→ **Activity**
Could you reproduce, word for word, everything below from the line containing "(** [sorted(l, key=lambda" down to the line containing "pystr -> res R)", with both of those lines included and no others?

★ ★ ★ ★ ★ ★ ★

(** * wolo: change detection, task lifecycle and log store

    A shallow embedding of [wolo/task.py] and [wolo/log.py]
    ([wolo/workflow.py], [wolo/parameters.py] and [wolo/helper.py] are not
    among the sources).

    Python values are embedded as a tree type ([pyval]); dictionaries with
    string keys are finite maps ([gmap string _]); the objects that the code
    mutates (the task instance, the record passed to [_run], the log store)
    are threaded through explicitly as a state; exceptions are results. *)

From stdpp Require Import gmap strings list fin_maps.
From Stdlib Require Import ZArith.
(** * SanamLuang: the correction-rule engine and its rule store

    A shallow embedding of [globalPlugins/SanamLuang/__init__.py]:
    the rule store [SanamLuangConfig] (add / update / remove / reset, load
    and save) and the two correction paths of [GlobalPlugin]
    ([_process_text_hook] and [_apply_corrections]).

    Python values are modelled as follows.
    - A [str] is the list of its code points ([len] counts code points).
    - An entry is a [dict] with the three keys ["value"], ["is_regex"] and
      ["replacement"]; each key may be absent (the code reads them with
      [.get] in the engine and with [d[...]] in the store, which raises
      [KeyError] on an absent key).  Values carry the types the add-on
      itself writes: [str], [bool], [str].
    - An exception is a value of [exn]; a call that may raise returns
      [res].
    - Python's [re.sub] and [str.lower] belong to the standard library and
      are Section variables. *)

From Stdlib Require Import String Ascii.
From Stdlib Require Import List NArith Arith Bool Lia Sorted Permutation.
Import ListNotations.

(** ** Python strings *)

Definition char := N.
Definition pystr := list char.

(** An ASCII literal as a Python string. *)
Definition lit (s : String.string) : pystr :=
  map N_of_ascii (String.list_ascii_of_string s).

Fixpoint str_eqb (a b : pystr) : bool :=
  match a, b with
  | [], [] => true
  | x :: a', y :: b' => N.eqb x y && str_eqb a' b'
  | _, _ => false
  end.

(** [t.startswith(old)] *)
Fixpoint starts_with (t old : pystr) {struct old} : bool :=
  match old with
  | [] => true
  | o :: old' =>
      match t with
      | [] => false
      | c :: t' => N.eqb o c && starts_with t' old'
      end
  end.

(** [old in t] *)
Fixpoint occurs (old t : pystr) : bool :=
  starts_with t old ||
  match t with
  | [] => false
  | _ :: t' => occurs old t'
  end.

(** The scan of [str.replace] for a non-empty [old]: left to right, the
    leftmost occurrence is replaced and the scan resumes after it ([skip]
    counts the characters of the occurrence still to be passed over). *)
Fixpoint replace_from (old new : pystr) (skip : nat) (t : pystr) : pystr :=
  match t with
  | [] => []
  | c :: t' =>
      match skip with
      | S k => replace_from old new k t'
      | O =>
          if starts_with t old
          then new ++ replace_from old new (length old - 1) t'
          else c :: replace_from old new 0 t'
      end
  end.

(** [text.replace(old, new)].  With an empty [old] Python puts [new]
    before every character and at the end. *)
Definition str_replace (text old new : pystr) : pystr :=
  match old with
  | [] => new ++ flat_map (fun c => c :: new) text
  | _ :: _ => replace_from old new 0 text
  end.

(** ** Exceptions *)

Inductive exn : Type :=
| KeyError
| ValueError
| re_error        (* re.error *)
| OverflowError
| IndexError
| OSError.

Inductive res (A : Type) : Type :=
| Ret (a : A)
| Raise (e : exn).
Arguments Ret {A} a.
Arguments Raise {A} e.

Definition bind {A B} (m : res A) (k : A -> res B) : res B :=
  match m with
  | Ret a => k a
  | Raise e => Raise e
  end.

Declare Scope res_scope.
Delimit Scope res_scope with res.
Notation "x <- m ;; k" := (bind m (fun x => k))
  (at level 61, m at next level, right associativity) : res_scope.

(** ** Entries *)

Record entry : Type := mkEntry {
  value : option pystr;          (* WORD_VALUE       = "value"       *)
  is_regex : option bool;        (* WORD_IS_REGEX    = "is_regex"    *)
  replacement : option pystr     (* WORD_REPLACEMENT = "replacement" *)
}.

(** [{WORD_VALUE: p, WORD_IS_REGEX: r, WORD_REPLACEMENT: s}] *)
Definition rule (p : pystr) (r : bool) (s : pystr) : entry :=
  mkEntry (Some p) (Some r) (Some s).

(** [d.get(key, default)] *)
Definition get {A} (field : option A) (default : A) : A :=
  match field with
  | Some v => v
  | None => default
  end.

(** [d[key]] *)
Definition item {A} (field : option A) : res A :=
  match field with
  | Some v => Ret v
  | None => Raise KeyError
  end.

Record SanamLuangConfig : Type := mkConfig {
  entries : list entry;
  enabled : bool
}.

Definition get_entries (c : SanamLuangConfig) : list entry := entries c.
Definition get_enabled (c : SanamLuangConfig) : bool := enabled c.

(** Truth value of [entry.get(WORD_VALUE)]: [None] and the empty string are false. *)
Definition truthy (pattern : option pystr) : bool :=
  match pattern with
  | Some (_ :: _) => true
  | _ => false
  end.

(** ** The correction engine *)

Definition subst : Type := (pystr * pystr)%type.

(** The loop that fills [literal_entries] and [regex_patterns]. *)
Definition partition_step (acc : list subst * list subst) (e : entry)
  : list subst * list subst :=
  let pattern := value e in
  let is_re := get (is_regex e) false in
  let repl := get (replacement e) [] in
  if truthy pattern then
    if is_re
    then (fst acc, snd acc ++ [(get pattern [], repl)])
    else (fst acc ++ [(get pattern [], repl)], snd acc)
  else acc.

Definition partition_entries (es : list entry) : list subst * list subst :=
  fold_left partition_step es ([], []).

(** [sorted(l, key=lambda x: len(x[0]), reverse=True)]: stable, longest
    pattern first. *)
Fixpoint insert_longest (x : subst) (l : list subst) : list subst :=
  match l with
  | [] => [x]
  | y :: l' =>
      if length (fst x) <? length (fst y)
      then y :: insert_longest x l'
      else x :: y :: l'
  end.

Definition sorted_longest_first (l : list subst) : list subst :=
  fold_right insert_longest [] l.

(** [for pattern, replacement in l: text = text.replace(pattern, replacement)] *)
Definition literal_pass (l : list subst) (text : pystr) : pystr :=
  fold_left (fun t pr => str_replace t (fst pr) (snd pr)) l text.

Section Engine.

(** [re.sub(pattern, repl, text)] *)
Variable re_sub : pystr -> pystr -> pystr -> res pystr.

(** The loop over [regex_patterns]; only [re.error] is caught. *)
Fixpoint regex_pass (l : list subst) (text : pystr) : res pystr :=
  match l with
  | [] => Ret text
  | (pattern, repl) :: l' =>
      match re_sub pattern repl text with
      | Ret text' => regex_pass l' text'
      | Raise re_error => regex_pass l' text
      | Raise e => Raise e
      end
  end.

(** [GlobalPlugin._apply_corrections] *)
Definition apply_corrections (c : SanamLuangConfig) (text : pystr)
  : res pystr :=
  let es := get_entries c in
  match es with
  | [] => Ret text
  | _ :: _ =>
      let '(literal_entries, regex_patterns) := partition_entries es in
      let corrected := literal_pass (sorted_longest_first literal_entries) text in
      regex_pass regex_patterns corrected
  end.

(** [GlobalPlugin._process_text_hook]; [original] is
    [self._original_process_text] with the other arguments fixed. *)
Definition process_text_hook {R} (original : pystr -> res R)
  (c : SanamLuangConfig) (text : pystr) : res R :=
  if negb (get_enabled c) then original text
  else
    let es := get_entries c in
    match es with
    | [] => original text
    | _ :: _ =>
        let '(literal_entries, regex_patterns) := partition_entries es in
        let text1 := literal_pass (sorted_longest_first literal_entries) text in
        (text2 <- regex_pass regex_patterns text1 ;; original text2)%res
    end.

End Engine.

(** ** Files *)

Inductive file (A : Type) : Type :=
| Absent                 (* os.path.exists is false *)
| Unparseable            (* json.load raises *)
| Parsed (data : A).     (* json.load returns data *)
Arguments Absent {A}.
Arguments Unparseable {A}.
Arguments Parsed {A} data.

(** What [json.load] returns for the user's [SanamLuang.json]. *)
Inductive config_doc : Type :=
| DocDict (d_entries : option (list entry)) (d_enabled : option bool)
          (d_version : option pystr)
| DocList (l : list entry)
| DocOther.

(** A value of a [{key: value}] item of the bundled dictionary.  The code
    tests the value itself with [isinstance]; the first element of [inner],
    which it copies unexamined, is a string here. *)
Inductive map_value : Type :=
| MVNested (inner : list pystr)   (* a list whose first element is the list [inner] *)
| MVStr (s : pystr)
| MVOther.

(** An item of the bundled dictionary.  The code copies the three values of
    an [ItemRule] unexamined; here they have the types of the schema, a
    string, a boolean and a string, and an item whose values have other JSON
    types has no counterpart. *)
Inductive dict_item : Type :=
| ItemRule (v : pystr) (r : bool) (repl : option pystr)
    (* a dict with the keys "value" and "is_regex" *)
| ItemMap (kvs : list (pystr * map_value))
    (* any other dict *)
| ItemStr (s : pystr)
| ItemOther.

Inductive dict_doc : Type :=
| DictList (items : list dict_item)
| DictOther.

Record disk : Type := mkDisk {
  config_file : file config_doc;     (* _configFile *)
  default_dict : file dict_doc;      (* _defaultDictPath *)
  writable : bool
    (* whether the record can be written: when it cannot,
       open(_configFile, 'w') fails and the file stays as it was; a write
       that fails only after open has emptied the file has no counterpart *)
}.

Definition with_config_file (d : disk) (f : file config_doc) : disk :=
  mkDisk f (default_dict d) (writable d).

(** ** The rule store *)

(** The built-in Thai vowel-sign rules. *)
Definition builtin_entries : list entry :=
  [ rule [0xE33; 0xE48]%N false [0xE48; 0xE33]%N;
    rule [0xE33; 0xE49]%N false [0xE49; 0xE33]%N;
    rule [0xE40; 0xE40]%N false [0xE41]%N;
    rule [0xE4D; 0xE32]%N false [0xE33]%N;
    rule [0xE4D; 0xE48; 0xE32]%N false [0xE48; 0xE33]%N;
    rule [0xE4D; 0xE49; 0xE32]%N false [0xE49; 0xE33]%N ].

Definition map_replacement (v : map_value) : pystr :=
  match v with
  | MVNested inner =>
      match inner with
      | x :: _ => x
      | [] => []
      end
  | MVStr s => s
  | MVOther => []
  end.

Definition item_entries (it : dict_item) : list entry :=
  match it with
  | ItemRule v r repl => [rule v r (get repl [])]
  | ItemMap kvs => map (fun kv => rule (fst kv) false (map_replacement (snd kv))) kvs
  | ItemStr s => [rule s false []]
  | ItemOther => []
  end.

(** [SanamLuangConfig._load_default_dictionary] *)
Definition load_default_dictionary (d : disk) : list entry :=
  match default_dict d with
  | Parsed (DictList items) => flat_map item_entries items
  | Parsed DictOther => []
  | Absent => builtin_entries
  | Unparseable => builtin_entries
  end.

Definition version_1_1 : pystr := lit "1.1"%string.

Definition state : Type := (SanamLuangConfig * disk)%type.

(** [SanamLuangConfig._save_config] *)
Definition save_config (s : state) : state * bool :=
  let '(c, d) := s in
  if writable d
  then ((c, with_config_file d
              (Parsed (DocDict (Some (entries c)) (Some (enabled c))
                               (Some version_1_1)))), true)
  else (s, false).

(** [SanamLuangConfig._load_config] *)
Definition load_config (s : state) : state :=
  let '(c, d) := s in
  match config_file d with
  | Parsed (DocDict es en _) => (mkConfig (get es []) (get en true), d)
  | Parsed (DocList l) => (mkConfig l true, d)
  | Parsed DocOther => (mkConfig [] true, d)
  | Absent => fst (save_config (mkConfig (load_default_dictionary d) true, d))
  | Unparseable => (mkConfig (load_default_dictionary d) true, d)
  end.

★ ★ ★ ★ ★ ★ ★

→ **Exercise result**
(** [sorted(l, key=lambda x: len(x[0]), reverse=True)]: stable, longest
    pattern first. *)
Fixpoint insert_longest (x : subst) (l : list subst) : list subst :=
  match l with
  | [] => [x]
  | y :: l' =>
      if length (fst x) <? length (fst y)
      then y :: insert_longest x l'
      else x :: y :: l'
  end.

Definition sorted_longest_first (l : list subst) : list subst :=
  fold_right insert_longest [] l.

(** [for pattern, replacement in l: text = text.replace(pattern, replacement)] *)
Definition literal_pass (l : list subst) (text : pystr) : pystr :=
  fold_left (fun t pr => str_replace t (fst pr) (snd pr)) l text.

Section Engine.

(** [re.sub(pattern, repl, text)] *)
Variable re_sub : pystr -> pystr -> pystr -> res pystr.

(** The loop over [regex_patterns]; only [re.error] is caught. *)
Fixpoint regex_pass (l : list subst) (text : pystr) : res pystr :=
  match l with
  | [] => Ret text
  | (pattern, repl) :: l' =>
      match re_sub pattern repl text with
      | Ret text' => regex_pass l' text'
      | Raise re_error => regex_pass l' text
      | Raise e => Raise e
      end
  end.

(** [GlobalPlugin._apply_corrections] *)
Definition apply_corrections (c : SanamLuangConfig) (text : pystr)
  : res pystr :=
  let es := get_entries c in
  match es with
  | [] => Ret text
  | _ :: _ =>
      let '(literal_entries, regex_patterns) := partition_entries es in
      let corrected := literal_pass (sorted_longest_first literal_entries) text in
      regex_pass regex_patterns corrected
  end.

(** [GlobalPlugin._process_text_hook]; [original] is
    [self._original_process_text] with the other arguments fixed. *)
Definition process_text_hook {R} (original : pystr -> res R)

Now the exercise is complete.